Give the number of lines in the records below that include "NameTreeLaws". Reply with that number alone.

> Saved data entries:
****************

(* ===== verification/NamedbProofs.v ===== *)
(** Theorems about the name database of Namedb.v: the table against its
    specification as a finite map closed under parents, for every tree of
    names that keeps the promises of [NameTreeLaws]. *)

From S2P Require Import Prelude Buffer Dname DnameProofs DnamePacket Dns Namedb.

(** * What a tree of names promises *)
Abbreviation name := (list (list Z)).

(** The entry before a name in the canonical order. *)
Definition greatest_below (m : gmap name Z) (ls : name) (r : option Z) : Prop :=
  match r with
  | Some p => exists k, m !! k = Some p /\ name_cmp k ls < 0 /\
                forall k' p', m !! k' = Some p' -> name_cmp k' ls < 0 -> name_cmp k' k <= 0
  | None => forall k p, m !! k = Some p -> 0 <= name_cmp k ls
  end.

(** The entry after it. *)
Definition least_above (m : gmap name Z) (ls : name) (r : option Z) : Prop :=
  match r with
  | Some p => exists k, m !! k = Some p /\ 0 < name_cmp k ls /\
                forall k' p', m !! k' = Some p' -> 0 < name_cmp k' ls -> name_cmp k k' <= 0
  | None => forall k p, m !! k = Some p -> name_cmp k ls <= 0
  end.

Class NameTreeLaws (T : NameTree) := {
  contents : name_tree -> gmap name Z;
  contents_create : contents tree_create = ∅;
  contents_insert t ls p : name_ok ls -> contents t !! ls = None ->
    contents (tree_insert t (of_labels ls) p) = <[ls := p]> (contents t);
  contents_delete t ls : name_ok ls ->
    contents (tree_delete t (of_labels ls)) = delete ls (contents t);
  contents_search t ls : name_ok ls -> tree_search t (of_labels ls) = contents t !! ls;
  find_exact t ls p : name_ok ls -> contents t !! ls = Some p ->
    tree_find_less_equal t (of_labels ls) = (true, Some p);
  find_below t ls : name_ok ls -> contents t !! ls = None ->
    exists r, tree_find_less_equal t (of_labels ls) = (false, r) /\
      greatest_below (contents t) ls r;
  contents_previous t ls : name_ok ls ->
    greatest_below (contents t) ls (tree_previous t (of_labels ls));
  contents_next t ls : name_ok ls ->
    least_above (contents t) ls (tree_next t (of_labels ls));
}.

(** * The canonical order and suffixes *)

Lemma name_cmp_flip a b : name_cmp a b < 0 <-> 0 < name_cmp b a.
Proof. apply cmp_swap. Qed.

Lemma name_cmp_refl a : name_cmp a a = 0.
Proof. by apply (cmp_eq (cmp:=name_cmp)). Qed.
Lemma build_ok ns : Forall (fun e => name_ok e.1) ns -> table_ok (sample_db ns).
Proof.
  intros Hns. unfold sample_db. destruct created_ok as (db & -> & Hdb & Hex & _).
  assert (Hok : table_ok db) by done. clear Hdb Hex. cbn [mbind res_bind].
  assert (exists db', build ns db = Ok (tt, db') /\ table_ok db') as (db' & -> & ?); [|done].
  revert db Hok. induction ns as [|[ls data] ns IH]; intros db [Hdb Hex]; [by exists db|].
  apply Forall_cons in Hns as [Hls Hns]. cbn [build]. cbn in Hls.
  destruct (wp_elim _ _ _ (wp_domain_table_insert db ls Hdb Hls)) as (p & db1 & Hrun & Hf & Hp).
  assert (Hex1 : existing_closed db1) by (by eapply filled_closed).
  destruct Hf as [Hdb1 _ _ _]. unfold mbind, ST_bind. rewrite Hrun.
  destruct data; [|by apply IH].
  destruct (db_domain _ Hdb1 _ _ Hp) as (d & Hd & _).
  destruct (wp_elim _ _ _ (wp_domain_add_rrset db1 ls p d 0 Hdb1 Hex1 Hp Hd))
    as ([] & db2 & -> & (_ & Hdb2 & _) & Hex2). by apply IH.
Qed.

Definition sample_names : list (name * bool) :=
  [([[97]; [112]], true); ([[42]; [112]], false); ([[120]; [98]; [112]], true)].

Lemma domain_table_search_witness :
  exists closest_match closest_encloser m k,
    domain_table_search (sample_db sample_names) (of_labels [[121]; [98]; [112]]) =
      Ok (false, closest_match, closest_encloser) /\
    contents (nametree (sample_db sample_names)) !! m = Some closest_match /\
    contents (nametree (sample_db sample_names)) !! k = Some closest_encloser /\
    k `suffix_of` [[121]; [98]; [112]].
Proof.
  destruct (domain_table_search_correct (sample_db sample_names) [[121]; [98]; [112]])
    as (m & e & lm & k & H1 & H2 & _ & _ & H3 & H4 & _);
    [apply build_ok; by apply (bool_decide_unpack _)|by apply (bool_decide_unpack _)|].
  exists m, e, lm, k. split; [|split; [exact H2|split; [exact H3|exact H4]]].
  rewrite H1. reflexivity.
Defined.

****************

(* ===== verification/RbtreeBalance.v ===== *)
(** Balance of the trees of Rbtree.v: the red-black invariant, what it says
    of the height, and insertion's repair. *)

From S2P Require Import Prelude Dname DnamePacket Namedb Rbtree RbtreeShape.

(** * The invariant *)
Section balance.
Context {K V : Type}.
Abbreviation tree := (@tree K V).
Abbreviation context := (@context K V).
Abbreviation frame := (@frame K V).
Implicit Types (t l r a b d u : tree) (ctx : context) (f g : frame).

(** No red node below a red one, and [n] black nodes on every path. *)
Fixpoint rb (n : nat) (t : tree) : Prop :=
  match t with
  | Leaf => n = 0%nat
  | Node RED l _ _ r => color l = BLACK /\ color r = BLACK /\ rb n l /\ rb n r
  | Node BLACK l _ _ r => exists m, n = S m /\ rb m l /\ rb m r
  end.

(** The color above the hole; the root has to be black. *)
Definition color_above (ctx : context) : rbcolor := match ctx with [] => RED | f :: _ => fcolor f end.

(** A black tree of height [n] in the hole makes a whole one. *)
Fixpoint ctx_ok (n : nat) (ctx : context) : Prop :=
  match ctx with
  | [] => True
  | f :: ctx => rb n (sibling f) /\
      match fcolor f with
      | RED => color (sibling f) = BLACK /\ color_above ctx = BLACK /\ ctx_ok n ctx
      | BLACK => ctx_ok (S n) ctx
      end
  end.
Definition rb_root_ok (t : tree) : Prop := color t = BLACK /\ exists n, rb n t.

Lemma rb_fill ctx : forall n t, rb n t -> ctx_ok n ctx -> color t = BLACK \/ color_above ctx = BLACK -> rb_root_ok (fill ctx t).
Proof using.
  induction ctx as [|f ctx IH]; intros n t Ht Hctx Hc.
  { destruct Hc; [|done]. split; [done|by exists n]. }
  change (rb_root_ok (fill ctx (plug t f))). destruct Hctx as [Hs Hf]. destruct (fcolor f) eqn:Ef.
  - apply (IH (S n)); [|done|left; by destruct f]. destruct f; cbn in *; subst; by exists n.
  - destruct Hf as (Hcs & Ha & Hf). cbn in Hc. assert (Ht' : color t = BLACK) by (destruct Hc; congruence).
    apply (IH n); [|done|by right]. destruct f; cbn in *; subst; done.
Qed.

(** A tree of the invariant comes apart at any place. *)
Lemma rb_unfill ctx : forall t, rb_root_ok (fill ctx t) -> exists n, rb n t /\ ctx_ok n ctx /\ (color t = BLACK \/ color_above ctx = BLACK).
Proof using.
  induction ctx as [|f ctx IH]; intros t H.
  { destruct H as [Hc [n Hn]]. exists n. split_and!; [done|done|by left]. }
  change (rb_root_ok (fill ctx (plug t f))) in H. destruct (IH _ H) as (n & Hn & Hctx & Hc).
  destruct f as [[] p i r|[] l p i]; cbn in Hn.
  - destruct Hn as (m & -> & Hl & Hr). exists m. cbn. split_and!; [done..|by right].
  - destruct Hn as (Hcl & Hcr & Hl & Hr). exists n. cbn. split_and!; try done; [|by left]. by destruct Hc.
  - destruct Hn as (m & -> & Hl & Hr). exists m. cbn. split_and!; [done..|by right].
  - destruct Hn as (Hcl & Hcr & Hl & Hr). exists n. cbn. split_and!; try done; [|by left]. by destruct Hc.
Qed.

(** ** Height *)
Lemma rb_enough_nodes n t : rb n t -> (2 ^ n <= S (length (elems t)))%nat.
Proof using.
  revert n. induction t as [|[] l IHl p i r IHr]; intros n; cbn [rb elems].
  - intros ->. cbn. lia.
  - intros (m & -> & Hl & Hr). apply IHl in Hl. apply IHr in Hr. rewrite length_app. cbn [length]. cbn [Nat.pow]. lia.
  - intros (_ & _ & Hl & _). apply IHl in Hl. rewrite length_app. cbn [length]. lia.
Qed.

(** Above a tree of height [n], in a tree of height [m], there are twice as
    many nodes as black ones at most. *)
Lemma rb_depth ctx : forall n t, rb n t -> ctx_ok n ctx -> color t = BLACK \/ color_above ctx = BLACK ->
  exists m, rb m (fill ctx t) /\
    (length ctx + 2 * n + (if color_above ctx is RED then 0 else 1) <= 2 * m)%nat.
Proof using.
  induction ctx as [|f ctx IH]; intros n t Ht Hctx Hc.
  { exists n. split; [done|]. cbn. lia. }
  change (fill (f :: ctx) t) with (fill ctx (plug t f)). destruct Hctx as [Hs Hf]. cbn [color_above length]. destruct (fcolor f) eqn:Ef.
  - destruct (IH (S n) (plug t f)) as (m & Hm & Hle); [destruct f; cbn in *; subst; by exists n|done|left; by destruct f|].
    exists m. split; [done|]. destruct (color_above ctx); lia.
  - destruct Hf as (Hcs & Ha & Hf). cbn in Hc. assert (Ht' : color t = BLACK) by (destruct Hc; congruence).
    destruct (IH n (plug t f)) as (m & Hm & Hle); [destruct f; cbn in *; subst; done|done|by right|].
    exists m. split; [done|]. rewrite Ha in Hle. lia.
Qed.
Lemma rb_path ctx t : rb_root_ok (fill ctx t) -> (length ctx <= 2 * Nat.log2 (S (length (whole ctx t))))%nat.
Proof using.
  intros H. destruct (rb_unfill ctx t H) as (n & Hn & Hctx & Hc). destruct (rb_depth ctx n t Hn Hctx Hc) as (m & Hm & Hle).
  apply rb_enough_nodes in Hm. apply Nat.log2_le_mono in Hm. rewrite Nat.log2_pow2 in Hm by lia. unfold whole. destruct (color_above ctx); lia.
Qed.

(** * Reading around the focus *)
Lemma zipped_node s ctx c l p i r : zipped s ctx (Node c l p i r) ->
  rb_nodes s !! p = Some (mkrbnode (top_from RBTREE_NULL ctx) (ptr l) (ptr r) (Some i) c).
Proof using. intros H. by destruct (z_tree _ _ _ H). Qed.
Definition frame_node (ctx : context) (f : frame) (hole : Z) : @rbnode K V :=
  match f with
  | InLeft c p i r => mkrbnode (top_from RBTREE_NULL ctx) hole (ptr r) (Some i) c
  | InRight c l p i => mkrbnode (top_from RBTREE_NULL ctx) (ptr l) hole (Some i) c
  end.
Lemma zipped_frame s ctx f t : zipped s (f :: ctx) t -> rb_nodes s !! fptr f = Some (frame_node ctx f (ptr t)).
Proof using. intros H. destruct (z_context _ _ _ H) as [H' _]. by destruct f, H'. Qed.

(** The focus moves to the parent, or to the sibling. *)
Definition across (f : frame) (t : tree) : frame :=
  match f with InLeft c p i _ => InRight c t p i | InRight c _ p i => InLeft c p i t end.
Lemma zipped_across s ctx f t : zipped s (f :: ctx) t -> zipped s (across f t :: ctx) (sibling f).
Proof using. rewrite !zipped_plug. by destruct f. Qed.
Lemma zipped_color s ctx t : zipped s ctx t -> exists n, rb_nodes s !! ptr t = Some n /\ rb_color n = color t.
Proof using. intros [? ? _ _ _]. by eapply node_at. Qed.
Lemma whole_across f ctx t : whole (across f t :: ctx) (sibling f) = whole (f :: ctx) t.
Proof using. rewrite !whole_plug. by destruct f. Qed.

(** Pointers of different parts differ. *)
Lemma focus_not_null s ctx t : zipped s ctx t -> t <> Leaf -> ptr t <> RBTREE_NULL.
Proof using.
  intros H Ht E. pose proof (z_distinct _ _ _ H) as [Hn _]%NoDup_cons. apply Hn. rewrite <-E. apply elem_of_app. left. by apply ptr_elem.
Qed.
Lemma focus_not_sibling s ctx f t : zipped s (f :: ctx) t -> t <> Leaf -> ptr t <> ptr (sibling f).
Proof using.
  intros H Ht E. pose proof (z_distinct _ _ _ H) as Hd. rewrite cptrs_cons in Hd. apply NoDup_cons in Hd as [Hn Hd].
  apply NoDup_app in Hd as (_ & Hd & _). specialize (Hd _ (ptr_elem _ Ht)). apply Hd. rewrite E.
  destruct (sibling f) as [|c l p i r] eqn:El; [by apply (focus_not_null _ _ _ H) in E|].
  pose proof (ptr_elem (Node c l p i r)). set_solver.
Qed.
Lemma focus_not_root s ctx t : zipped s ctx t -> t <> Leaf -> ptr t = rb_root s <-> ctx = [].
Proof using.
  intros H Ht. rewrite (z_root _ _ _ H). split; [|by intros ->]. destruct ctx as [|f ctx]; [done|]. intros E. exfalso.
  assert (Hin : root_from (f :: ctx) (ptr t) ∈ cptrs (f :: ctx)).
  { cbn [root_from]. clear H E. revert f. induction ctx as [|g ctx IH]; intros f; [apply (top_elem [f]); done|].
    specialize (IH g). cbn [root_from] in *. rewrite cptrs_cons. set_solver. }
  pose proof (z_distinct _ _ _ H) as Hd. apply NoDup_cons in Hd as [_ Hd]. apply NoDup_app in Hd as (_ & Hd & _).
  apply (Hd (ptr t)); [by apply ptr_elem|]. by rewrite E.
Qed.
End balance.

****************

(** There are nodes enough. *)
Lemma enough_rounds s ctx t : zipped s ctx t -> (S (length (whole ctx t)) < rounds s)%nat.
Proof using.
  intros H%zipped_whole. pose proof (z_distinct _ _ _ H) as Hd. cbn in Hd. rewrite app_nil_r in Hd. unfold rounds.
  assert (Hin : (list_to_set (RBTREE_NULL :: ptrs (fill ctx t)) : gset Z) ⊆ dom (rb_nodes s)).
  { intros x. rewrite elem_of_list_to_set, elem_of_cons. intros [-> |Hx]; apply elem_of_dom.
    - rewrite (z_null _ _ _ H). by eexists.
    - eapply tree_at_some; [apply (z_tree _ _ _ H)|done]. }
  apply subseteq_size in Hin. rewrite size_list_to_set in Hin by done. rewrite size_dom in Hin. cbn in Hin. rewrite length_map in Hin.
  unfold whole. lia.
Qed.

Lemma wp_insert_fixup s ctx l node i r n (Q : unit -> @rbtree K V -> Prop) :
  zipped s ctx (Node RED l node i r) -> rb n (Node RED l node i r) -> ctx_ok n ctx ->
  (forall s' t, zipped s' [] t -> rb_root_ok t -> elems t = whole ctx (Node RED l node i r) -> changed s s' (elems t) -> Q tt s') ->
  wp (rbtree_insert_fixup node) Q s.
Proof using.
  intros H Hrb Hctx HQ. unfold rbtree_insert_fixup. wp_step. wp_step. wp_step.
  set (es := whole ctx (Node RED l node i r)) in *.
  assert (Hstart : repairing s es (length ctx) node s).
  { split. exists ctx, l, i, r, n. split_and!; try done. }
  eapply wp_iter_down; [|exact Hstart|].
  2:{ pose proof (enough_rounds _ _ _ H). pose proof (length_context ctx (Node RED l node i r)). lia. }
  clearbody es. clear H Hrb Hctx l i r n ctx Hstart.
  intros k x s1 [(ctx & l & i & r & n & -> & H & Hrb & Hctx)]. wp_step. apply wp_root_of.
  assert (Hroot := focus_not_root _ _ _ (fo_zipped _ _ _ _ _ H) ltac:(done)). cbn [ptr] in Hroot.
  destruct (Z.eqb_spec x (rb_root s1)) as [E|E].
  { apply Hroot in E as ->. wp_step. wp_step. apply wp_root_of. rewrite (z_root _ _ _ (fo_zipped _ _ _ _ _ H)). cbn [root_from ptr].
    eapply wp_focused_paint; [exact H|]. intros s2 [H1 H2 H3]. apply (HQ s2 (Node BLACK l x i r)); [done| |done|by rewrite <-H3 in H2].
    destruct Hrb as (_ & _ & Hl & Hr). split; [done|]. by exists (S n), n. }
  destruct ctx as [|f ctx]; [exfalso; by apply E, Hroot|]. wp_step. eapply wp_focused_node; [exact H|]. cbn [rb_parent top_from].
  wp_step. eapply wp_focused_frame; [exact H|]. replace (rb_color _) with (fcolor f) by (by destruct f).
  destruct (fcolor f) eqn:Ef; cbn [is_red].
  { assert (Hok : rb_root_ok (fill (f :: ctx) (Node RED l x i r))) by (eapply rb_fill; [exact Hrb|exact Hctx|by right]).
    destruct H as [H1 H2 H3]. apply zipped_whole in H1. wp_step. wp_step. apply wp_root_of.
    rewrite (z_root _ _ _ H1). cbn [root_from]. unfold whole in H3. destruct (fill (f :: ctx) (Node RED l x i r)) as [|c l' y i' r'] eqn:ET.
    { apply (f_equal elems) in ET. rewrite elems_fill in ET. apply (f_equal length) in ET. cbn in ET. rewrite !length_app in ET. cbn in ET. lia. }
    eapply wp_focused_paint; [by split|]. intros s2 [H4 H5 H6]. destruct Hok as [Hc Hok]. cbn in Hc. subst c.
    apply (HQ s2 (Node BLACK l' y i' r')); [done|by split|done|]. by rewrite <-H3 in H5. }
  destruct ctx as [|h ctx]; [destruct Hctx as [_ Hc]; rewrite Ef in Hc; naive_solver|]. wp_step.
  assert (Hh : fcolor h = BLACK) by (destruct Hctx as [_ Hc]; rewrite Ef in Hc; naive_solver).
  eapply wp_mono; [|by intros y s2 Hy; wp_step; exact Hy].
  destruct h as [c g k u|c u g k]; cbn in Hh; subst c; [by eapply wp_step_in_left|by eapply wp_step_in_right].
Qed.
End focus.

****************

> Result:
2